THE LEGACY OF MARK ROTHKO

By

Pub Date: March 30th, 1978
ISBN: 0306807254
Publisher: Holt, Rinehart & Winston

In solid magazine-journalism style (but with enough vehemence to suggest less than absolute objectivity), Seldes marches step by step through ""the art world's own little Watergate""--the orgy of self-dealing, conflict-of-interest, fraud, coverup, and personal betrayal that followed abstract expressionist Mark Rothko's suicide in 1970. By prefacing this ""study in greed"" and the ensuing trial with a crisp, sad mini-biography of Rothko, featuring a careful study of his wayward ways with money and business, Seldes implies that at least a small part of the blame was Rothko's own: too willing to leave worrisome responsibilities to others, like accountant-wheeler-dealer Bernard Reis, he left his family--wife Mell (who died soon after Rothko), daughter Kate, son Christopher--a legacy of avoidance and patsydom. Not that Seldes finds an iota of justification for Reis and the other executors of Rothko's estate, who sold 100 paintings worth $50-100,000 each for about $15,000 each to the Marlborough Gallery (where Reis worked and executor Stamos exhibited); who consigned another 700 works to Marlborough on an absurd 50% commission basis; who ignored friend Rothko's fervent wish for the paintings to remain in groups. Compared to these grisly Judases, dapper Viennese Marlborough owner Frank Lloyd merely emerges as a nasty, clever crook--funneling funds through Liechtenstein, smuggling canvases to Toronto, using his own version of Rosemary Woods to ""white out"" incriminating records.
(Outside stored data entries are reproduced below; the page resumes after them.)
(* ===== verification/GoLib.v ===== *)
(** * The Go standard library, as far as the daemon uses it

    [encoding/hex], [strings], [path/filepath] (Unix separators) and
    [os.Expand].  Strings are Rocq strings, one character per byte. *)

From S2P Require Import Prelude External.
From Stdlib Require Import ZArith Lia String Ascii Strings.Byte.
From stdpp Require Import base list strings.

#[local] Open Scope string_scope.
#[local] Open Scope list_scope.
#[local] Open Scope nat_scope.

(** ** encoding/hex *)

Definition hextable : string := "0123456789abcdef".

Definition hexchar (n : N) : ascii :=
  match String.get (N.to_nat n) hextable with
  | Some c => c
  | None => "0"%char
  end.

Fixpoint hex_EncodeToString (src : bytes) : string :=
  match src with
  | [] => ""
  | v :: src' =>
      String (hexchar (N.shiftr (Byte.to_N v) 4))
        (String (hexchar (N.land (Byte.to_N v) 15)) (hex_EncodeToString src'))
  end.

(** [fromHexChar]: the value of a digit in either case. *)
Definition fromHexChar (c : ascii) : option N :=
  let n := N_of_ascii c in
  if (48 <=? n)%N && (n <=? 57)%N then Some (n - 48)%N
  else if (97 <=? n)%N && (n <=? 102)%N then Some (n - 87)%N
  else if (65 <=? n)%N && (n <=? 70)%N then Some (n - 55)%N
  else None.

Fixpoint hex_DecodeString (s : string) : option bytes :=
  match s with
  | "" => Some []
  | String a (String b s') =>
      hi ← fromHexChar a;
      lo ← fromHexChar b;
      v ← Byte.of_N (N.lor (N.shiftl hi 4) lo);
      rest ← hex_DecodeString s';
      mret (v :: rest)
  | String _ "" => None
  end.

Lemma hex_byte (v : Byte.byte) :
  fromHexChar (hexchar (N.shiftr (Byte.to_N v) 4)) = Some (N.shiftr (Byte.to_N v) 4) /\
  fromHexChar (hexchar (N.land (Byte.to_N v) 15)) = Some (N.land (Byte.to_N v) 15) /\
  Byte.of_N (N.lor (N.shiftl (N.shiftr (Byte.to_N v) 4) 4) (N.land (Byte.to_N v) 15)) = Some v.
Proof. by destruct v. Qed.

Lemma hex_decode_encode src : hex_DecodeString (hex_EncodeToString src) = Some src.
Proof.
  induction src as [|v src IH]; [done|]. cbn [hex_EncodeToString hex_DecodeString].
  destruct (hex_byte v) as (-> & -> & Hv). cbn. by rewrite Hv, IH.
Qed.

Lemma hex_encode_length src :
  String.length (hex_EncodeToString src) = 2 * length src.
Proof. induction src as [|v src IH]; cbn in *; lia. Qed.

#[export] Instance hex_encode_inj : Inj (=) (=) hex_EncodeToString.
Proof.
  intros a b H. apply (f_equal hex_DecodeString) in H.
  rewrite !hex_decode_encode in H. by simplify_eq.
Qed.

(** ** strings *)

Definition HasPrefix (s pre : string) : bool := String.prefix pre s.

(** [strings.Replace(s, old, new, 1)] for a one-character [old]. *)
Fixpoint Replace1 (s : string) (old : ascii) (new : string) : string :=
  match s with
  | "" => ""
  | String c s' => if Ascii.eqb c old then new +:+ s' else String c (Replace1 s' old new)
  end.

Definition ascii_ToLower (c : ascii) : ascii :=
  let n := N_of_ascii c in
  if (65 <=? n)%N && (n <=? 90)%N then ascii_of_N (n + 32)%N else c.

(** [strings.ToLower] on ASCII. *)
Fixpoint ToLower (s : string) : string :=
  match s with
  | "" => ""
  | String c s' => String (ascii_ToLower c) (ToLower s')
  end.

Lemma HasPrefix_cons c s p : HasPrefix (String c s) (String p "") = Ascii.eqb p c.
Proof.
  unfold HasPrefix. cbn. destruct (ascii_dec p c) as [->|Hne]; [rewrite Ascii.eqb_refl; by destruct s|].
  symmetry. by apply Ascii.eqb_neq.
Qed.

(** ** path/filepath on Unix *)

(** The elements between the separators of a path. *)
Fixpoint split_slash (s : string) : list string :=
  match s with
  | "" => [""]
  | String c s' =>
      if Ascii.eqb c "/" then "" :: split_slash s'
      else match split_slash s' with
           | x :: xs => String c x :: xs
           | [] => [String c ""]
           end
  end.

Definition is_rooted (path : string) : bool := HasPrefix path "/".

(** One element of [filepath.Clean]'s loop; [out] is the output so far, last
    element first. *)
Definition clean_step (rooted : bool) (out : list string) (elem : string) : list string :=
  if String.eqb elem "" then out
  else if String.eqb elem "." then out
  else if String.eqb elem ".." then
    match out with
    | [] => if rooted then [] else [".."]
    | top :: out' => if String.eqb top ".." then ".." :: out else out'
    end
  else elem :: out.

Definition render (rooted : bool) (out : list string) : string :=
  if rooted then "/" +:+ String.concat "/" (rev out)
  else match out with
       | [] => "."
       | _ => String.concat "/" (rev out)
       end.

Definition filepath_Clean (path : string) : string :=
  match path with
  | "" => "."
  | _ => render (is_rooted path)
           (fold_left (clean_step (is_rooted path)) (split_slash path) [])
  end.

Fixpoint filepath_Join (elem : list string) : string :=
  match elem with
  | [] => ""
  | "" :: elem' => filepath_Join elem'
  | _ => filepath_Clean (String.concat "/" elem)
  end.

(** [path.Join]: empty elements are ignored wherever they are. *)
Definition path_Join (elem : list string) : string :=
  match List.filter (fun e => negb (String.eqb e "")) elem with
  | [] => ""
  | elem' => filepath_Clean (String.concat "/" elem')
  end.

(** [filepath.Dir]: all but the last element, cleaned. *)
Definition filepath_Dir (path : string) : string :=
  filepath_Clean (match rev (split_slash path) with
                  | [] | [_] => ""
                  | _ :: front => String.concat "/" (rev front) +:+ "/"
                  end).

(** *** Cleaned paths are fixed points of [Clean] *)

Definition no_slash (e : string) : Prop := split_slash e = [e].

Definition real_elem (e : string) : Prop :=
  no_slash e /\ e <> "" /\ e <> "." /\ e <> "..".

(** The shape of the output of the loop: climbing elements only at the front,
    and none at all under the root. *)
Definition clean_out (rooted : bool) (out : list string) : Prop :=
  exists xs k, out = xs ++ replicate k ".." /\ Forall real_elem xs /\ (rooted = true -> k = 0).

Lemma split_slash_nonempty s : split_slash s <> [].
Proof. destruct s as [|c s]; cbn; [done|]. destruct (Ascii.eqb c "/"), (split_slash s); done. Qed.

Lemma split_slash_char c s :
  c <> "/"%char ->
  split_slash (String c s) =
  match split_slash s with
  | x :: xs => String c x :: xs
  | [] => [String c ""]
  end.
Proof. intros Hc. cbn. by destruct (Ascii.eqb_spec c "/"%char). Qed.

Lemma no_slash_cons c e : no_slash (String c e) <-> c <> "/"%char /\ no_slash e.
Proof.
  unfold no_slash. cbn. destruct (Ascii.eqb_spec c "/"%char) as [->|Hc].
  - split; [by intros [= H]; destruct (split_slash_nonempty e) | by intros [? _]].
  - pose proof (split_slash_nonempty e).
    destruct (split_slash e) as [|x xs]; [done|].
    split; [by intros [= -> ->] | by intros [_ [= -> ->]]].
Qed.

Lemma split_slash_elems s : Forall no_slash (split_slash s).
Proof.
  induction s as [|c s IH]; cbn; [by repeat constructor|].
  destruct (Ascii.eqb_spec c "/"%char) as [->|Hc]; [by constructor|].
  destruct (split_slash s) as [|x xs]; [constructor; [by apply no_slash_cons|done]|].
  inversion IH; subst. constructor; [by apply no_slash_cons|done].
Qed.

Lemma split_slash_app e s : no_slash e -> split_slash (e +:+ "/" +:+ s) = e :: split_slash s.
Proof.
  induction e as [|c e IH]; [done|]. rewrite no_slash_cons. intros [Hc He].
  change (String c e +:+ "/" +:+ s) with (String c (e +:+ "/" +:+ s)).
  by rewrite split_slash_char, IH.
Qed.

Lemma split_slash_concat es :
  es <> [] -> Forall no_slash es -> split_slash (String.concat "/" es) = es.
Proof.
  induction es as [|e es IH]; [done|]. intros _ Hall. inversion Hall as [|? ? He Hes]; subst.
  destruct es as [|e' es]; [done|].
  change (String.concat "/" (e :: e' :: es)) with (e +:+ "/" +:+ String.concat "/" (e' :: es)).
  by rewrite split_slash_app, IH.
Qed.

Lemma clean_step_real rooted out e : real_elem e -> clean_step rooted out e = e :: out.
Proof.
  intros (_ & H1 & H2 & H3). unfold clean_step.
  apply String.eqb_neq in H1, H2, H3. by rewrite H1, H2, H3.
Qed.

Lemma clean_step_out rooted out e :
  no_slash e -> clean_out rooted out -> clean_out rooted (clean_step rooted out e).
Proof.
  intros He (xs & k & -> & Hxs & Hk). unfold clean_step.
  destruct (String.eqb_spec e ""); [by exists xs, k|].
  destruct (String.eqb_spec e "."); [by exists xs, k|].
  destruct (String.eqb_spec e "..") as [->|].
  - destruct xs as [|x xs]; cbn [app].
    + destruct k as [|k]; cbn [replicate].
      * destruct rooted; [by exists [], 0 | by exists [], 1].
      * destruct rooted; [by specialize (Hk eq_refl) | by exists [], (S (S k))].
    + inversion Hxs as [|? ? (_ & _ & _ & Hx) Hxs']; subst.
      apply String.eqb_neq in Hx. rewrite Hx. by exists xs, k.
  - exists (e :: xs), k. split_and!; [done| |done]. by repeat constructor.
Qed.

Lemma clean_fold_out rooted es out :
  Forall no_slash es -> clean_out rooted out ->
  clean_out rooted (fold_left (clean_step rooted) es out).
Proof.
  intros Hes. revert out. induction Hes; cbn; [done|]. auto using clean_step_out.
Qed.

Lemma clean_fold_dotdot k out :
  Forall (eq "..") out ->
  fold_left (clean_step false) (replicate k "..") out = replicate k ".." ++ out.
Proof.
  revert out. induction k as [|k IH]; intros out Hout; [done|]. cbn [replicate fold_left].
  assert (clean_step false out ".." = ".." :: out) as ->.
  { destruct out as [|t out]; [done|]. inversion Hout; subst. done. }
  rewrite IH by (by constructor). by rewrite (replicate_cons_app k "..") , <- app_assoc.
Qed.

Lemma clean_fold_real rooted xs out :
  Forall real_elem xs -> fold_left (clean_step rooted) xs out = rev xs ++ out.
Proof.
  intros Hxs. revert out. induction Hxs as [|x xs Hx Hxs IH]; intros out; [done|].
  cbn [fold_left rev]. by rewrite clean_step_real, IH, <- app_assoc.
Qed.

(** Running the loop over its own output reproduces it. *)
Lemma clean_fold_fixed rooted out :
  clean_out rooted out -> fold_left (clean_step rooted) (rev out) [] = out.
Proof.
  intros (xs & k & -> & Hxs & Hk).
  rewrite rev_app_distr, fold_left_app.
  assert (rev (replicate k "..") = replicate k "..") as ->.
  { rewrite rev_alt. apply reverse_replicate. }
  assert (fold_left (clean_step rooted) (replicate k "..") [] = replicate k "..") as ->.
  { destruct rooted; [by rewrite Hk|]. by rewrite clean_fold_dotdot, app_nil_r. }
  rewrite clean_fold_real by (by apply List.Forall_rev).
  by rewrite rev_involutive.
Qed.

Lemma clean_out_no_slash rooted out : clean_out rooted out -> Forall no_slash (rev out).
Proof.
  intros (xs & k & -> & Hxs & _). apply List.Forall_rev, Forall_app. split.
  - by eapply Forall_impl; [exact Hxs|intros e (? & _)].
  - by apply Forall_replicate.
Qed.

Lemma rooted_head e es :
  no_slash e -> e <> "" -> is_rooted (String.concat "/" (e :: es)) = false.
Proof.
  destruct e as [|c e]; [done|]. rewrite no_slash_cons. intros [Hc _] _.
  assert (exists s, String.concat "/" (String c e :: es) = String c s) as [s ->].
  { destruct es; eexists; reflexivity. }
  unfold is_rooted. rewrite HasPrefix_cons. apply Ascii.eqb_neq. congruence.
Qed.

Lemma clean_out_head rooted out e es :
  clean_out rooted out -> rev out = e :: es -> no_slash e /\ e <> "".
Proof.
  intros (xs & k & -> & Hxs & _) Hrev.
  assert (e ∈ xs ++ replicate k "..") as He.
  { apply list_elem_of_In, in_rev. rewrite Hrev. by left. }
  apply elem_of_app in He as [He|He].
  - rewrite Forall_forall in Hxs. by destruct (Hxs e He) as (? & ? & _).
  - apply elem_of_replicate in He as [-> _]. done.
Qed.

Lemma is_rooted_slash s : is_rooted ("/" +:+ s) = true.
Proof. apply HasPrefix_cons. Qed.

Lemma filepath_Clean_slash s :
  filepath_Clean ("/" +:+ s) = render true (fold_left (clean_step true) (split_slash s) []).
Proof.
  unfold filepath_Clean. rewrite is_rooted_slash. by change ("/" +:+ s) with (String "/" s).
Qed.

Lemma clean_render_fixed rooted out :
  clean_out rooted out -> filepath_Clean (render rooted out) = render rooted out.
Proof.
  intros Hout. pose proof (clean_fold_fixed _ _ Hout) as Hfix.
  pose proof (clean_out_no_slash _ _ Hout) as Hns.
  destruct rooted; cbn [render].
  - rewrite filepath_Clean_slash. destruct (rev out) as [|e es] eqn:Hr.
    + by apply (f_equal (@rev string)) in Hr; rewrite rev_involutive in Hr; subst.
    + rewrite split_slash_concat, Hfix by done. cbn [render]. by rewrite Hr.
  - destruct out as [|t out]; [done|]. unfold render.
    destruct (rev (t :: out)) as [|e es] eqn:Hr.
    { by apply (f_equal (@rev string)) in Hr; rewrite rev_involutive in Hr. }
    destruct (clean_out_head _ _ _ _ Hout Hr) as [He1 He2].
    unfold filepath_Clean. rewrite rooted_head by done.
    rewrite split_slash_concat, Hfix by done. cbn [render]. rewrite Hr.
    destruct (String.concat "/" (e :: es)) eqn:Hc; [|done].
    destruct e; [done|]. by destruct es.
Qed.

Lemma filepath_Clean_fixed path : filepath_Clean (filepath_Clean path) = filepath_Clean path.
Proof.
  destruct path as [|c path]; [done|]. cbn [filepath_Clean].
  apply clean_render_fixed, clean_fold_out; [apply split_slash_elems|].
  by exists [], 0.
Qed.

Lemma filepath_Clean_rooted path :
  is_rooted path = true -> is_rooted (filepath_Clean path) = true.
Proof.
  intros H. destruct path as [|c path]; [done|]. unfold filepath_Clean. rewrite H.
  cbn [render]. apply is_rooted_slash.
Qed.

(** ** os.Expand *)

Definition isShellSpecialVar (c : ascii) : bool :=
  let n := N_of_ascii c in
  existsb (fun d => Ascii.eqb c d) ["*"; "#"; "$"; "@"; "!"; "?"; "-"]%char
  || ((48 <=? n)%N && (n <=? 57)%N).

Definition isAlphaNum (c : ascii) : bool :=
  let n := N_of_ascii c in
  Ascii.eqb c "_" || ((48 <=? n)%N && (n <=? 57)%N)
  || ((97 <=? n)%N && (n <=? 122)%N) || ((65 <=? n)%N && (n <=? 90)%N).

(** The text before the first closing brace, when there is one. *)
Fixpoint scan_brace (s : string) : option string :=
  match s with
  | "" => None
  | String c s' => if Ascii.eqb c "}" then Some "" else String c <$> scan_brace s'
  end.

Fixpoint alnum_prefix (s : string) : string :=
  match s with
  | String c s' => if isAlphaNum c then String c (alnum_prefix s') else ""
  | "" => ""
  end.

(** The variable name at the front of [s] and the number of bytes it takes. *)
Definition getShellName (s : string) : string * nat :=
  match s with
  | "" => ("", 0)
  | String c s' =>
      if Ascii.eqb c "{" then
        let scan :=
          match scan_brace s' with
          | Some "" => ("", 2)
          | Some name => (name, String.length name + 2)
          | None => ("", 1)
          end in
        match s' with
        | String c1 (String c2 _) =>
            if isShellSpecialVar c1 && Ascii.eqb c2 "}" then (String c1 "", 3) else scan
        | _ => scan
        end
      else if isShellSpecialVar c then (String c "", 1)
      else let name := alnum_prefix s in (name, String.length name)
  end.

(** [skip] counts the bytes of a variable reference still to be passed over. *)
Fixpoint expand_from (mapping : string -> string) (skip : nat) (s : string) : string :=
  match s with
  | "" => ""
  | String c s' =>
      match skip with
      | S skip' => expand_from mapping skip' s'
      | 0 =>
          if Ascii.eqb c "$" && negb (String.eqb s' "") then
            let '(name, w) := getShellName s' in
            (if String.eqb name ""
             then (if Nat.ltb 0 w then "" else "$")
             else mapping name) +:+ expand_from mapping w s'
          else String c (expand_from mapping 0 s')
      end
  end.

Definition os_Expand (s : string) (mapping : string -> string) : string :=
  expand_from mapping 0 s.

(** Text without a dollar sign is left alone. *)
Fixpoint no_dollar (s : string) : bool :=
  match s with
  | "" => true
  | String c s' => negb (Ascii.eqb c "$") && no_dollar s'
  end.

Lemma os_Expand_no_dollar s mapping : no_dollar s = true -> os_Expand s mapping = s.
Proof.
  unfold os_Expand. induction s as [|c s IH]; [done|]. cbn [no_dollar expand_from].
  destruct (Ascii.eqb c "$"); [done|]. cbn. intros H. by rewrite IH.
Qed.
And to balance all these villains--the lawyers on both sides come off badly too--there's a heroine in Kate Rothko, who remains a shade too sketchy a character to play the Goliath-killer role that Seldes has assigned her. But Seldes handles the lawSuit and trial complexities with communicative ease and neither sidesteps nor sensationalizes some still-touchy subjects, like the lingering doubts about whether Rothko did commit suicide after all. Courtroom drama, good guys vs. bad guys, the art-world bared--strong, intricate stuff, whatever your taste in art.